DATA SUPPLIED Start Marker
(** * UserService: registration gate, session rotation and profile upkeep

    A shallow embedding of [src/service/UserService.js].  Every method of
    the service is an [Async] computation: a function from the state of the
    three tables to the outcome of the promise (fulfilled with a value, or
    rejected with the thrown error) and the state the tables are left in.
    A rejection keeps the state reached so far, because the service has no
    transactions: what was written before a [throw] stays written.

    The collaborators that [UserService.js] requires but that live in other
    files (models, TokenService, MailService, the DTOs, ApiError) are
    modelled from the specification and marked as such; the opaque
    primitives (bcrypt, the token signer, the mailer) are fields of the
    [Environment] class, so every theorem holds for all of them. *)

From stdpp Require Import gmap strings list fin_maps pretty.
From Stdlib Require Import ZArith.

Local Open Scope Z_scope.

(** ** Dates

    A JavaScript [Date] is its time value: milliseconds since the epoch.
    [getSeconds] is the seconds field of the wall clock, 0..59 (zone
    offsets are whole minutes, so the field is the same in every zone).

    [getMinutes] and [setMinutes] read and write the minutes field of the
    wall clock of the process, as ECMA-262 lays it down.  The zone is its
    offset function [tza t isUTC] (LocalTZA): the offset in milliseconds
    at the instant [t] when [isUTC] is [true], and the offset to apply to
    the wall-clock value [t] when it is [false]; a wall-clock value that a
    transition repeats or skips takes the offset from before the
    transition.  The instants at hand are those [new Date()] returns, far
    inside the range TimeClip admits. *)
Module Date.

Definition t : Type := Z.

Definition getSeconds (d : t) : Z := (d / 1000) mod 60.

Definition Zone : Type := Z → bool → Z.

Definition msPerSecond : Z := 1000.
Definition msPerMinute : Z := 60000.
Definition msPerHour : Z := 3600000.
Definition msPerDay : Z := 86400000.

Definition LocalTime (tza : Zone) (d : t) : Z := d + tza d true.

Definition UTC (tza : Zone) (l : Z) : t := l - tza l false.

Definition Day (l : Z) : Z := l / msPerDay.
Definition HourFromTime (l : Z) : Z := (l / msPerHour) mod 24.
Definition MinFromTime (l : Z) : Z := (l / msPerMinute) mod 60.
Definition SecFromTime (l : Z) : Z := (l / msPerSecond) mod 60.
Definition msFromTime (l : Z) : Z := l mod msPerSecond.

Definition MakeTime (hour min sec ms : Z) : Z :=
  hour * msPerHour + min * msPerMinute + sec * msPerSecond + ms.

Definition MakeDate (day time : Z) : Z := day * msPerDay + time.

Definition getMinutes (tza : Zone) (d : t) : Z := MinFromTime (LocalTime tza d).

(** [d.setMinutes(min)]: the wall clock of [d] with its minutes field
    replaced, read back as an instant. *)
Definition setMinutes (tza : Zone) (d : t) (min : Z) : t :=
  let l := LocalTime tza d in
  UTC tza
    (MakeDate (Day l)
       (MakeTime (HourFromTime l) min (SecFromTime l) (msFromTime l))).

(** The time left from [now] until [d], in whole seconds (rounded down):
    the quantity a cooldown is expected to report. *)
Definition secondsUntil (now d : t) : Z := (d - now) / 1000.

End Date.

(** ** Errors *)

(** Modelled from the spec: [exceptions/ApiError] is not among the sources.
    A BadRequest carries a message and the array of entries the service
    passes to it; Unauthorized carries nothing. *)
Module ApiError.

(** One entry of the [errors] array of a BadRequest.  [secondsLeft] and
    [isExpired] are the kind-specific metadata; they are absent ([None])
    from the entries that do not carry them. *)
Record Detail : Type := mkDetail {
  value : string;
  msg : string;
  param : string;
  secondsLeft : option Z;
  isExpired : option bool
}.

Definition detail (v m p : string) : Detail := mkDetail v m p None None.

(** What a method can throw: the two [ApiError] factories the service
    calls, the [TypeError] JavaScript raises when a field of [null] is
    read, and the rejection of the mailer's promise. *)
Inductive t : Type :=
| BadRequest (message : string) (errors : list Detail)
| UnauthorizedError
| TypeError
| MailError.

End ApiError.

Import ApiError.

(** ** Table rows

    A row is kept apart from the key it is stored under: an account
    instance is the pair of its primary key and its columns, a code record
    the pair of its email and its columns. *)
Module User.

Record t : Type := mk {
  email : string;
  password : string;
  isActivated : bool;
  activationLink : string;
  displayName : option string;
  location : option string;
  notifyAboutProductUpdates : option bool;
  notifyAboutMarketNewsletter : option bool;
  notifyAboutComments : option bool;
  notifyAboutPurchases : option bool
}.

Definition instance : Type := Z * t.

End User.

Module RegistrationCode.

Record t : Type := mk {
  otp : string;
  expiresIn : Date.t;
  isConfirmed : bool
}.

Definition instance : Type := string * t.

End RegistrationCode.

(** Modelled from the spec: [dtos/UserDto] is not among the sources.  The
    projection keeps the non-sensitive fields of an account: never the
    password hash, never the activation link. *)
Module UserDto.

Record t : Type := mkDto {
  id : Z;
  email : string;
  isActivated : bool;
  displayName : option string;
  location : option string;
  notifyAboutProductUpdates : option bool;
  notifyAboutMarketNewsletter : option bool;
  notifyAboutComments : option bool;
  notifyAboutPurchases : option bool
}.

Definition ofInstance (r : User.instance) : t :=
  let u := snd r in
  mkDto (fst r) (User.email u) (User.isActivated u)
        (User.displayName u) (User.location u)
        (User.notifyAboutProductUpdates u)
        (User.notifyAboutMarketNewsletter u)
        (User.notifyAboutComments u)
        (User.notifyAboutPurchases u).

End UserDto.

(** Modelled from the spec: [dtos/RegCodeDto] is not among the sources.
    The projection of a code record leaves the passcode out. *)
Module RegCodeDto.

Record t : Type := mkDto {
  email : string;
  expiresIn : Date.t;
  isConfirmed : bool
}.

Definition fromModel (r : RegistrationCode.instance) : t :=
  mkDto (fst r) (RegistrationCode.expiresIn (snd r))
        (RegistrationCode.isConfirmed (snd r)).

(** [upsert] answers with the pair [(instance, created)]; [fromArray]
    projects its first component. *)
Definition fromArray (r : RegistrationCode.instance * bool) : t :=
  fromModel (fst r).
(** * webpage-md-extractor: a shallow embedding of the extraction pipeline

    The development follows the three source files:
    - [config.py]: the constants [OUTPUT_DIR], [MAX_RETRIES], [MAX_WORKERS]
      and the static list [targets];
    - [extractor.py]: [MarkdownExtractor] with [extract_url] (the retry
      loop) and its four stages [_fetch_html], [_clean_html],
      [_convert_to_markdown], [_save_markdown];
    - [main.py]: [main], which submits one [extract_url] call per target to
      a thread pool, collects the outcomes as they complete and prints the
      counts.

    Python values are modelled as follows.  A [str] is a list of Unicode
    code points.  An [int] is a [Z].  The value returned by [extract_url]
    is [True], [False] or [None].  An exception is an instance of
    [Exception], the class both handlers of the program name; the
    system-exiting exceptions ([KeyboardInterrupt], [SystemExit]) are not
    raised by any statement of the program and are outside the model.
    Code that is effectful (logging, sleeping, the browser, the file
    system) runs in a state-and-exception monad over a [world] that
    records the events in the order they happen. *)

From Stdlib Require Import ZArith NArith String Ascii List Lia.
From stdpp Require Import base numbers option list gmap.
Import ListNotations.

Local Open Scope Z_scope.

(** ** Python strings *)

Definition str := list N.

(** A literal of the source, code point by code point. *)
Definition py (s : string) : str :=
  map N_of_ascii (list_ascii_of_string s).

(** [ch.isspace()] as [str.strip] and [str.rstrip] use it: the ASCII
    entries TAB..CR, FS..US and SPACE, then the Unicode white space. *)
Definition isspace (c : N) : bool :=
  ((9 <=? c) && (c <=? 13) || (28 <=? c) && (c <=? 32)
   || (c =? 133) || (c =? 160) || (c =? 5760)
   || (8192 <=? c) && (c <=? 8202)
   || (c =? 8232) || (c =? 8233) || (c =? 8239) || (c =? 8287)
   || (c =? 12288))%N.

Fixpoint lstrip (s : str) : str :=
  match s with
  | [] => []
  | c :: s' => if isspace c then lstrip s' else s
  end.

Fixpoint rstrip (s : str) : str :=
  match s with
  | [] => []
  | c :: s' =>
      match rstrip s' with
      | [] => if isspace c then [] else [c]
      | r => c :: r
      end
  end.

Definition strip (s : str) : str := rstrip (lstrip s).

(** [s.split(sep)] for a one-character separator: never the empty list. *)
Fixpoint split (sep : N) (s : str) : list str :=
  match s with
  | [] => [[]]
  | c :: s' =>
      if bool_decide (c = sep) then [] :: split sep s'
      else match split sep s' with
           | l :: ls => (c :: l) :: ls
           | [] => [[c]]
           end
  end.

(** [sep.join(parts)]. *)
Fixpoint join (sep : str) (parts : list str) : str :=
  match parts with
  | [] => []
  | [p] => p
  | p :: ps => p ++ sep ++ join sep ps
  end.

Definition newline : N := 10%N.
Definition slash : N := 47%N.

(** ** Exceptions and results *)

Inductive exn : Type :=
| ValueError (msg : str)
| FileNotFoundError
| NotADirectoryError
| IsADirectoryError
| PermissionError
| OSError (msg : str)
| WebDriverException (msg : str)
| TimeoutException
| OtherException (msg : str).

(** [isinstance(e, OSError)]; [IOError] is an alias of [OSError]. *)
Definition is_IOError (e : exn) : bool :=
  match e with
  | FileNotFoundError | NotADirectoryError | IsADirectoryError
  | PermissionError | OSError _ => true
  | _ => false
  end.

Inductive result (A : Type) : Type :=
| Ok (a : A)
| Raise (e : exn).
Arguments Ok {A} a.
Arguments Raise {A} e.

(** ** pathlib and the file system *)

(** A [PurePosixPath]: whether it starts at the root, and its components
    (empty components and [.] are dropped when the path is parsed, [..]
    is kept). *)
Record Path : Type := mkPath { anchored : bool; parts : list str }.

Definition keep_part (p : str) : bool :=
  negb (bool_decide (p = [])) && negb (bool_decide (p = py ".")).

Definition parse_path (s : str) : Path :=
  {| anchored := match s with c :: _ => bool_decide (c = slash) | [] => false end;
     parts := List.filter keep_part (split slash s) |}.

(** [a / b]: an absolute right operand replaces the left one. *)
Definition joinpath (a : Path) (b : str) : Path :=
  let pb := parse_path b in
  if anchored pb then pb
  else {| anchored := anchored a; parts := parts a ++ parts pb |}.

(** A file system without symbolic links.  Directories and files are named
    by their components from the root. *)
Record filesystem : Type := mkFs {
  cwd : list str;
  dirs : gset (list str);
  files : gmap (list str) str
}.

Definition parent (d : list str) : list str := removelast d.

(** Resolution of the directory components of a path, from [cur]. *)
Fixpoint walk (fs : filesystem) (cur : list str) (comps : list str)
  : result (list str) :=
  match comps with
  | [] => Ok cur
  | c :: rest =>
      if bool_decide (c = py "..") then walk fs (parent cur) rest
      else
        let nxt := cur ++ [c] in
        if bool_decide (nxt ∈ dirs fs) then walk fs nxt rest
        else if bool_decide (is_Some (files fs !! nxt)) then Raise NotADirectoryError
        else Raise FileNotFoundError
  end.

Definition split_last {A} (l : list A) : option (list A * A) :=
  match rev l with
  | [] => None
  | x :: r => Some (rev r, x)
  end.

(** Where [open(path, "w")] lands, or the [OSError] of the resolution. *)
Definition resolve (fs : filesystem) (p : Path) : result (list str) :=
  let start := if anchored p then [] else cwd fs in
  match split_last (parts p) with
  | None => Raise IsADirectoryError
  | Some (dirparts, name) =>
      match walk fs start dirparts with
      | Raise e => Raise e
      | Ok d =>
          if bool_decide (name = py "..") then Raise IsADirectoryError
          else if bool_decide (d ++ [name] ∈ dirs fs) then Raise IsADirectoryError
          else Ok (d ++ [name])
      end
  end.

(** ** The world: events in order, and the disk *)

Inductive level : Type := DEBUG | INFO | ERROR.

(** The records the program hands to [logging], by call site. *)
Inductive log_record : Type :=
| Fetching (url : str)
| Fetched (bytes : Z) (url : str)
| FetchFailed (url : str) (e : exn)
| Cleaned (bytes : Z)
| Converted (chars : Z)
| Saved (path : Path)
| Processed (title : str)
| AttemptFailed (number : Z) (out_of : Z) (title : str) (e : exn)
| RetriesExhausted (title : str)
| ProcessingUrls (count : Z) (workers : Z)
| ExceptionFor (title : str) (e : exn).

(** The lines [main] prints at the end. *)
Inductive print_line : Type :=
| Rule
| ProcessingComplete
| SuccessLine (success_count : Z) (total : Z)
| FailedLine (failure_count : Z) (total : Z).

(** The two call sites of [time.sleep]. *)
Inductive sleep_site : Type := Settle | Backoff.

Inductive event : Type :=
| Log (lvl : level) (r : log_record)
| Sleep (site : sleep_site) (seconds : Z)
| BrowserLaunched (url : str)
| BrowserQuit
| Stdout (line : print_line).

Record world : Type := mkWorld {
  events : list event;
  disk : filesystem
}.

(** ** The monad of effectful code *)

Definition M (A : Type) : Type := world -> result A * world.

Definition ret {A} (a : A) : M A := fun w => (Ok a, w).

Definition raise {A} (e : exn) : M A := fun w => (Raise e, w).

Definition bind {A B} (c : M A) (k : A -> M B) : M B :=
  fun w =>
    match c w with
    | (Ok a, w') => k a w'
    | (Raise e, w') => (Raise e, w')
    end.

Notation "x <- c ;; k" := (bind c (fun x => k))
  (at level 100, c at next level, right associativity).
Notation "c ;;; k" := (bind c (fun _ => k))
  (at level 100, right associativity).

(** [try: body except Exception as e: handler(e)]. *)
Definition try_except {A} (body : M A) (handler : exn -> M A) : M A :=
  fun w =>
    match body w with
    | (Ok a, w') => (Ok a, w')
    | (Raise e, w') => handler e w'
    end.

(** [try: body finally: final]: an exception of [final] replaces the
    outcome of [body]. *)
Definition try_finally {A} (body : M A) (final : M unit) : M A :=
  fun w =>
    match body w with
    | (r, w') =>
        match final w' with
        | (Ok _, w'') => (r, w'')
        | (Raise e, w'') => (Raise e, w'')
        end
    end.

Definition record_event (ev : event) (w : world) : world :=
  {| events := events w ++ [ev]; disk := disk w |}.

Definition emit (ev : event) : M unit :=
  fun w => (Ok tt, record_event ev w).

Definition logging (lvl : level) (r : log_record) : M unit := emit (Log lvl r).

Definition time_sleep (site : sleep_site) (seconds : Z) : M unit :=
  emit (Sleep site seconds).

Definition len {A} (l : list A) : Z := Z.of_nat (length l).

(** ** config.py *)

Record TargetUrl : Type := mkTarget { url : str; title : str }.

Definition targets : list TargetUrl :=
  [ {| url := py "https://www.facebook.com/business/help/890714097648074?id=725943027795860";
       title := py "fb_feed_specs" |};
    {| url := py "https://www.facebook.com/business/help/1898524300466211?id=725943027795860";
       title := py "fb_feed_troubleshooting" |} ].
(** ** A sequence of key presses *)

Lemma keys_number : forall digits w,
  String.length (number w) <= number_capacity ->
  number (run (map ClickKey digits) w) =
    slice_string number_capacity (number w ++ concat_strings digits).
Proof.
  induction digits as [|d rest IH]; intros w Hw.
  - cbn [map run concat_strings fold_right]. rewrite append_empty_r.
    symmetry. apply slice_string_short. exact Hw.
  - cbn [map run step]. rewrite IH.
    + rewrite handleKeypad_world. cbn [number].
      rewrite slice_string_app_slice, append_assoc. reflexivity.
    + rewrite handleKeypad_world. cbn [number]. apply slice_string_length.
Qed.

Lemma keys_engine : forall digits w,
  engine (run (map ClickKey digits) w) =
    engine w ++ match activeSessionRef w with
                | Some session => map (SessionSendDTMF session) digits
                | None => []
                end.
Proof.
  induction digits as [|d rest IH]; intros w.
  - cbn [map run]. destruct (activeSessionRef w); rewrite app_nil_r; reflexivity.
  - cbn [map run step]. rewrite IH, handleKeypad_world.
    cbn [engine activeSessionRef].
    destruct (activeSessionRef w); rewrite <- app_assoc; reflexivity.
Qed.

(** X12.  Pressing a sequence of keys appends them to the number and keeps
    its first 32 characters: keys pressed once the number is full are lost
    to the number.  Every key pressed, whether it fitted or not, is sent as
    DTMF to the held session, in the order pressed; with no session held
    nothing is sent.  A key pressed after a longer number was typed into the
    field cuts the number to 32 characters. *)
Theorem keypad_sequence :
  forall (digits : list string) (w : World),
    (String.length (number w) <= 32 ->
       number (run (map ClickKey digits) w) =
         slice_string 32 (number w ++ concat_strings digits)) /\
    (forall session, activeSessionRef w = Some session ->
       engine (run (map ClickKey digits) w) =
         engine w ++ map (SessionSendDTMF session) digits) /\
    (activeSessionRef w = None ->
       engine (run (map ClickKey digits) w) = engine w) /\
    (forall typed digit,
       number (handleKeypad digit (step (TypeNumber typed) w)) =
         slice_string 32 (typed ++ digit)).
Proof.
  intros digits w. split; [|split; [|split]].
  - apply keys_number.
  - intros session Hs. rewrite keys_engine, Hs. reflexivity.
  - intros Hs. rewrite keys_engine, Hs. apply app_nil_r.
  - intros typed digit. rewrite handleKeypad_world. reflexivity.
Qed.

Lemma keypad_sequence_witness :
  String.length (number full_number_in_call) <= 32 /\
  activeSessionRef full_number_in_call = Some 4 /\
  number (run (map ClickKey ["1"; "#"]) full_number_in_call) =
    slice_string 32 (number full_number_in_call ++ concat_strings ["1"; "#"]) /\
  engine (run (map ClickKey ["1"; "#"]) full_number_in_call) =
    engine full_number_in_call ++ map (SessionSendDTMF 4) ["1"; "#"] /\
  engine (run (map ClickKey ["1"; "#"]) initial) = engine initial.
Proof.
  assert (Hlen : String.length (number full_number_in_call) <= 32)
    by (vm_compute; lia).
  assert (Hs : activeSessionRef full_number_in_call = Some 4)
    by (vm_compute; reflexivity).
  destruct (keypad_sequence ["1"; "#"] full_number_in_call) as (Hnum & Hsend & _).
  destruct (keypad_sequence ["1"; "#"] initial) as (_ & _ & Hnone & _).
  split; [exact Hlen|]. split; [exact Hs|].
  split; [exact (Hnum Hlen)|]. split; [exact (Hsend 4 Hs) | exact (Hnone eq_refl)].
Defined.

(** ** The rendered view *)

(** X13.  Once a session handle is held, every later render offers the
    Hang up button and never the Call button, whatever happened to the
    session in between.  Once a transport handle is held, the Disconnect
    button is enabled in every later render.  Once the log holds an entry,
    every later render lists the log, with at most 20 entries, and never
    the notice that there are no events. *)
Theorem view_buttons_persist :
  forall (title : option string) (inputs : list Input) (w : World),
    (activeSessionRef w <> None ->
       action_button (render title (run inputs w)) = HangUpButton) /\
    (uaRef w <> None ->
       disconnect_disabled (render title (run inputs w)) = false) /\
    (logEntries w <> [] -> List.length (logEntries w) <= 20 ->
       exists entries,
         log_panel (render title (run inputs w)) = LogList entries /\
         entries <> [] /\ List.length entries <= 20).
Proof.
  intros title inputs w. split; [|split].
  - intros Hs. pose proof (run_keeps_session inputs w Hs) as Hrun.
    cbn [render action_button].
    destruct (activeSessionRef (run inputs w)); [reflexivity | congruence].
  - intros Hua. pose proof (run_keeps_ua inputs w Hua) as Hrun.
    cbn [render disconnect_disabled].
    destruct (uaRef (run inputs w)); [reflexivity | congruence].
  - intros Hne Hb.
    pose proof (run_log_bounded inputs w Hb) as Hbound.
    destruct (run_log_shape inputs w Hb) as (ms & _ & Hlog).
    assert (Hrun : logEntries (run inputs w) <> []).
    { rewrite Hlog. apply log_shape_keeps_entries. exact Hne. }
    cbn [render log_panel].
    destruct (logEntries (run inputs w)) as [|m l] eqn:Hl; [congruence|].
    exists (m :: l). split; [reflexivity|]. split; [discriminate | exact Hbound].
Qed.

Lemma view_buttons_persist_witness :
  activeSessionRef ringing_world <> None /\
  action_button
    (render None (run persist_inputs ringing_world))
    = HangUpButton /\
  uaRef ringing_world <> None /\
  disconnect_disabled
    (render None (run persist_inputs ringing_world))
    = false /\
  logEntries ringing_world <> [] /\
  List.length (logEntries ringing_world) <= 20 /\
  exists entries,
    log_panel
      (render None (run persist_inputs ringing_world))
      = LogList entries /\ entries <> [] /\ List.length entries <= 20.
Proof.
  assert (Hs : activeSessionRef ringing_world <> None) by (vm_compute; discriminate).
  assert (Hua : uaRef ringing_world <> None) by (vm_compute; discriminate).
  assert (Hne : logEntries ringing_world <> []) by (vm_compute; discriminate).
  assert (Hb : List.length (logEntries ringing_world) <= 20) by (vm_compute; lia).
  destruct (view_buttons_persist None
              persist_inputs ringing_world)
    as (Hhang & Hdisc & Hlog).
  split; [exact Hs|]. split; [exact (Hhang Hs)|].
  split; [exact Hua|]. split; [exact (Hdisc Hua)|].
  split; [exact Hne|]. split; [exact Hb | exact (Hlog Hne Hb)].
Defined.

Lemma page_run_consistent : forall title pis p,
  page_consistent p -> admissible title pis p = true ->
  page_consistent (page_run pis p).
Proof.
  intros title. induction pis as [|pi rest IH]; intros p Hp Hadm.
  - exact Hp.
  - cbn [admissible] in Hadm. apply andb_prop in Hadm.
    destruct Hadm as [Hposs Hrest]. cbn [page_run].
    apply IH; [|exact Hrest].
    apply (page_step_consistent title); assumption.
Qed.

(** X14.  What the buttons on screen tell, in every run in which each click
    is on a button on screen.  The view on screen is the last render, and
    writing a reference renders nothing, so the buttons show the two
    handles as they were then.  When Hang up is on screen a session handle
    is held, and hangup asks the engine to terminate that session.  When
    Disconnect is enabled on screen a transport handle is held.  When the
    page has been rendered since the state last changed and its Call button
    is disabled, dial is rejected.  The converse for Call fails: after the
    engine has announced a session and before the next render, Call is on
    screen although a session handle is held. *)
Theorem buttons_on_screen :
  forall (title : option string) (pis : list PageInput),
    admissible title pis initial_page = true ->
    (action_button (shown title (page_run pis initial_page)) = HangUpButton ->
       exists session,
         activeSessionRef (world (page_run pis initial_page)) = Some session /\
         forall r,
           engine (hangup r (world (page_run pis initial_page))) =
             engine (world (page_run pis initial_page)) ++
             SessionTerminate session :: subscriptions_of (fired r)) /\
    (disconnect_disabled (shown title (page_run pis initial_page)) = false ->
       uaRef (world (page_run pis initial_page)) <> None) /\
    (same_state (rendered (page_run pis initial_page))
                (world (page_run pis initial_page)) = true ->
     action_button (shown title (page_run pis initial_page)) = CallButton true ->
       forall r,
         dial r (world (page_run pis initial_page)) =
           addLog "Connect to the SIP server first."
                  (world (page_run pis initial_page))) /\
    (admissible title announced_unrendered_inputs initial_page = true /\
     action_button (shown title (page_run announced_unrendered_inputs initial_page))
       = CallButton false /\
     activeSessionRef (world (page_run announced_unrendered_inputs initial_page))
       = Some 1).
Proof.
  intros title pis Hadm.
  pose proof (page_run_consistent title pis initial_page
                initial_page_consistent Hadm) as (_ & _ & Hs & Hu).
  remember (page_run pis initial_page) as p eqn:Hp. clear Hp Hadm.
  split; [|split; [|split]].
  - intros Hb. unfold shown in Hb. cbn [render action_button] in Hb.
    assert (Hheld : activeSessionRef (world p) <> None).
    { apply Hs. destruct (activeSessionRef (rendered p)); [discriminate|].
      discriminate Hb. }
    destruct (activeSessionRef (world p)) as [s|] eqn:Hw; [|congruence].
    exists s. split; [reflexivity|].
    intros r. rewrite (hangup_world r (world p) s Hw). reflexivity.
  - intros Hd. unfold shown in Hd. cbn [render disconnect_disabled] in Hd.
    apply Hu. destruct (uaRef (rendered p)); [discriminate | discriminate Hd].
  - intros Hsame Hb r. apply dial_offline.
    destruct (same_state_callState _ _ Hsame) as [_ Hst].
    unfold shown in Hb. cbn [render action_button] in Hb.
    destruct (activeSessionRef (rendered p)); [discriminate Hb|].
    unfold isConnected in *. rewrite <- Hst.
    destruct (status (rendered p)); try reflexivity; discriminate Hb.
  - destruct title; vm_compute; repeat split.
Qed.

Lemma buttons_on_screen_witness :
  admissible None first_call_inputs initial_page = true /\
  action_button (shown None (page_run first_call_inputs initial_page))
    = HangUpButton /\
  (exists session,
     activeSessionRef (world (page_run first_call_inputs initial_page))
       = Some session /\
     forall r,
       engine (hangup r (world (page_run first_call_inputs initial_page))) =
         engine (world (page_run first_call_inputs initial_page)) ++
         SessionTerminate session :: subscriptions_of (fired r)) /\
  disconnect_disabled (shown None (page_run first_call_inputs initial_page))
    = false /\
  uaRef (world (page_run first_call_inputs initial_page)) <> None.
Proof.
  assert (Hadm : admissible None first_call_inputs initial_page = true)
    by (vm_compute; reflexivity).
  assert (Hb : action_button (shown None (page_run first_call_inputs initial_page))
               = HangUpButton) by (vm_compute; reflexivity).
  assert (Hd : disconnect_disabled
                 (shown None (page_run first_call_inputs initial_page)) = false)
    by (vm_compute; reflexivity).
  destruct (buttons_on_screen None first_call_inputs Hadm)
    as (Hhang & Hdisc & _).
  split; [exact Hadm|]. split; [exact Hb|]. split; [exact (Hhang Hb)|].
  split; [exact Hd | exact (Hdisc Hd)].
Defined.

(** X15.  The text of the status pill never contains a hyphen: replacing
    the first hyphen of the name of the connection state by a space removes
    the only one there is, and keeps the length of the name.  The text is
    the name itself for every state but registration-failed. *)
Theorem status_pill_text_has_no_hyphen :
  forall (title : option string) (w : World),
    has_hyphen (status_pill_text (render title w)) = false /\
    String.length (status_pill_text (render title w)) =
      String.length (status_name (status w)) /\
    (status w <> registration_failed ->
       status_pill_text (render title w) = status_name (status w)) /\
    (status w = registration_failed ->
       status_pill_text (render title w) = "registration failed").
Proof.
  intros title w. cbn [render status_pill_text].
  destruct (status w); repeat split; try reflexivity;
    intros H; try discriminate H; congruence.
Qed.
DATA SUPPLIED End Marker
### EXERCISE REQUIREMENTS
Look over the records above, and wherever a line contains the string "uaRef", copy that line.

### OUTPUT FOR THIS TASK
    (uaRef w <> None ->
    destruct (uaRef (run inputs w)); [reflexivity | congruence].
  uaRef ringing_world <> None /\
  assert (Hua : uaRef ringing_world <> None) by (vm_compute; discriminate).
       uaRef (world (page_run pis initial_page)) <> None) /\
    apply Hu. destruct (uaRef (rendered p)); [discriminate | discriminate Hd].
  uaRef (world (page_run first_call_inputs initial_page)) <> None.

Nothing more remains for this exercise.